After a minor car accident brought on a crippling response to Canadian Olympic downhill gold medalist, Kerrin Lee-Gartner, she knew the cumulative effect of head injuries during her life had caught up to her with dire consequences. The CBC spoke with Lee-Gartner about her experiences:

“It really opened my eyes to the depression side of it. I was borderline there, hiding within the walls of my home. I shut off socially. I said ‘no’ to going out because I couldn’t handle the noise and people and stimulus. Even walking down the street was hard for me.”

Lee-Gartner experienced migraines, vision problems and vertigo, which are not uncommon in athletes who have sustained multiple concussions but little is know about female athletes with post-concussion syndrome with nearly all the research focused on male brains. 

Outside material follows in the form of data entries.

(* ===== verification/Keystore.v ===== *)
(** * nulink/crypto/keystore.py, passwords.py, keypairs.py and powers.py

    The keystore: the encrypted file a node's secret is kept in, its name,
    its creation and its unlocking; the powers derived from an unlocked
    keystore, and the table of powers of a character.  Scrypt, HKDF, the
    secret box, umbral's keys, BIP-39, the random generator, the clock and the
    terminal are the class [Crypto]. *)

From Stdlib Require Import Ascii.
From stdpp Require Import gmap pretty.
From S2P Require Import Prelude Text Json Files Powers.
Import Powers.

Class Crypto (W Key : Type) := {
  scrypt : bytes -> bytes -> bytes;
  hkdf_wrap : bytes -> bytes -> bytes;
  box_encrypt : bytes -> bytes -> PyM W bytes;
  box_decrypt : bytes -> bytes -> option bytes;
  (* [SecretKeyFactory.from_secure_randomness(secret).make_key(info)] *)
  make_key : bytes -> bytes -> result Key;
  make_factory : bytes -> bytes -> result bytes;
  serialized_size : nat;
  token_bytes : nat -> PyM W bytes;
  epoch : W -> N;
  time_text : W -> bytes;
  mnemonic_generate : PyM W bytes;
  mnemonic_to_entropy : bytes -> result bytes;
  click_confirm : PyM W bool;
  click_prompt : PyM W bytes;
}.

Module Keystore.

Section Keystore.
Context {W Key Pub Cert : Type} `{!Crypto W Key} `{!Umbral W Key Pub} `{!Tls W Key Pub Cert}.

(** [bytes(private_key.public_key())]. *)
Definition public_key_bytes (k : Key) : bytes := pub_bytes (public_key k).

(** The world of the keystore and the file system. *)
Notation world := (W * filesystem)%type.

Definition _SIGNING_INFO : bytes := to_bytes "NuLink/signing".
Definition _DECRYPTING_INFO : bytes := to_bytes "NuLink/decrypting".
Definition _DELEGATING_INFO : bytes := to_bytes "NuLink/delegating".
Definition _TLS_INFO : bytes := to_bytes "NuLink/tls".
Definition _SALT_SIZE : nat := 32.
Definition _KEYSTORE_VERSION : bytes := to_bytes "2.0".
Definition _MINIMUM_PASSWORD_LENGTH : nat := 8.
Definition _ID_SIZE : nat := 32.
Definition _DELIMITER : ascii := "-"%char.
Definition _SUFFIX : bytes := to_bytes "priv".

(** ** passwords.py *)

Definition secret_box_encrypt (key_material salt plaintext : bytes) : PyM W bytes :=
  box_encrypt (hkdf_wrap key_material salt) plaintext.

Definition secret_box_decrypt (key_material salt ciphertext : bytes) : result bytes :=
  match box_decrypt (hkdf_wrap key_material salt) ciphertext with
  | Some plaintext => Ok plaintext
  | None => Raise SecretBoxAuthenticationError
  end.

(** ** The file *)

(** The dict of [_assemble_keystore]. *)
Record payload := Payload {
  version : bytes;
  created : bytes;
  key : bytes;
  password_salt : bytes;
  wrapper_salt : bytes;
}.

Definition _assemble_keystore (encrypted_secret password_salt wrapper_salt : bytes) : PyM W payload :=
  gets (fun w => Payload _KEYSTORE_VERSION (time_text w) encrypted_secret password_salt wrapper_salt).

Definition payload_json (p : payload) : json :=
  JObj [(to_bytes "version", JStr p.(version)); (to_bytes "created", JStr p.(created));
        (to_bytes "key", JStr (hex p.(key))); (to_bytes "password_salt", JStr (hex p.(password_salt)));
        (to_bytes "wrapper_salt", JStr (hex p.(wrapper_salt)))].

Definition _serialize_keystore (p : payload) : bytes := dumps_indent 4 (payload_json p).

(** The fields that are read of a keystore file. *)
Record key_data := KeyData {
  d_key : bytes;
  d_password_salt : bytes;
  d_wrapper_salt : bytes;
}.

(** [bytes.fromhex(payload[field])]. *)
Definition hex_field (data : json) (field : bytes) : result bytes :=
  match data with
  | JObj m =>
      match dict_get m field with
      | Some (JStr s) => fromhex s
      | Some _ => Raise TypeError
      | None => Raise KeyError
      end
  | _ => Raise TypeError
  end.

Definition _deserialize_keystore (content : bytes) : result key_data :=
  let? text := decode content in
  match loads text with
  | Raise e => Raise (if catches [JSONDecodeError] e then KeystoreInvalid else e)
  | Ok data =>
      let? k := hex_field data (to_bytes "key") in
      let? ps := hex_field data (to_bytes "password_salt") in
      let? ws := hex_field data (to_bytes "wrapper_salt") in
      Ok (KeyData k ps ws)
  end.

Definition _read_keystore (p : path) : PyM world key_data :=
  content <- in_files (read_file p) ;; lift (_deserialize_keystore content).

Definition _write_keystore (p : path) (content : bytes) : PyM world path :=
  there <- gets (fun s : world => path_exists s.2 p) ;;
  if there : bool then raise KeystoreExists
  else in_files (write_file p content) ;;; py_ret p.

(** ** Its name *)

Definition keystore_filename (utc_nowish : N) (id : bytes) : bytes :=
  nat_chars utc_nowish ++ _DELIMITER :: id ++ "."%char :: _SUFFIX.

Definition generate_keystore_filepath (dir : path) (id : bytes) : PyM world path :=
  gets (fun s => child dir (String.string_of_list_ascii (keystore_filename (epoch s.1) id))).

This is why she decided to donate her brain to science, becoming the first prominent female athlete women to donate her brain to the Canadian Concussion Centre.

Lee-Gartner can’t say how many concussions she sustained during her ski career because little was understood about the issue when she was racing:

“You can’t fall at 120 km/h … without hurting your brain. But they were never diagnosed, and at the time, the concern was more about knee reconstruction and how long until I got back on skis.”Research has shown that women suffer concussion at a higher rate than men and they take longer to recover. As with men the effects of concussion are now also understood to be cumulative, often resulting in increasingly severe symptoms with subsequent injuries.

Lee-Gartner only regret about donating her brain in the name of research is she won’t be around to see the results:

“I would really love to know what’s going on in there.”